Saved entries
..............................
(** * createcomponent.py: a shallow embedding and its specification

    The script asks for a base folder and an element name on the terminal,
    shows the three files it is about to produce, and after confirmation
    creates them through [pathlib].  The development follows the layout of
    the script:

    - [Str], [PyList]: the fragment of Python's [str] and [list] in use;
    - [PurePath]: lexical paths, as [pathlib.PurePosixPath] builds them;
    - [Os]: a file store with the four [Path] methods the script calls;
    - section [Script]: the classes of the script, over the location of
      the script file and over [Path.resolve];
    - the statements proved of all this.

    A [str] is kept as the bytes of its UTF-8 encoding, which is also the
    encoding of the terminal and of the files.  [str.strip]
    removes the white space of Unicode, read off those bytes; the length
    and the slices of [get_relative_filename] count code points.
    [str.lower] is modelled on the ASCII range: the script compares the
    lowered answer with [c], [p], [y], [n] and the empty string only, and
    Unicode lowers no other character to one of these letters nor any
    character to nothing.

    The file store is keyed by the lexical path; a regular file holds
    text or bytes that do not decode; reading translates the line ends,
    as the text mode of [open] does.  Symbolic links, permissions, the
    limits on the length of names and the resolution of [..] by the
    file system are outside the model.  An interrupt is delivered while
    the script waits for a line; a signal that arrives at another moment
    is outside the model as well. *)

From Stdlib Require Import ZArith Ascii String List Lia.
From stdpp Require Import base decidable option list strings countable gmap.

Local Open Scope Z_scope.

(** ** Exceptions and results *)

(** The argument of [SystemExit] as the script uses it: nothing, or a
    message. *)
Inductive exit_arg : Type :=
  | ExitNone
  | ExitStr (msg : string).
..............................
YOUR OBJECTIVE
Please transcribe the lines from the one containing "text or bytes" through the last line of the records. Include both ends and nothing else.

RESPONSE AREA
    text or bytes that do not decode; reading translates the line ends,
    as the text mode of [open] does.  Symbolic links, permissions, the
    limits on the length of names and the resolution of [..] by the
    file system are outside the model.  An interrupt is delivered while
    the script waits for a line; a signal that arrives at another moment
    is outside the model as well. *)

From Stdlib Require Import ZArith Ascii String List Lia.
From stdpp Require Import base decidable option list strings countable gmap.

Local Open Scope Z_scope.

(** ** Exceptions and results *)

(** The argument of [SystemExit] as the script uses it: nothing, or a
    message. *)
Inductive exit_arg : Type :=
  | ExitNone
  | ExitStr (msg : string).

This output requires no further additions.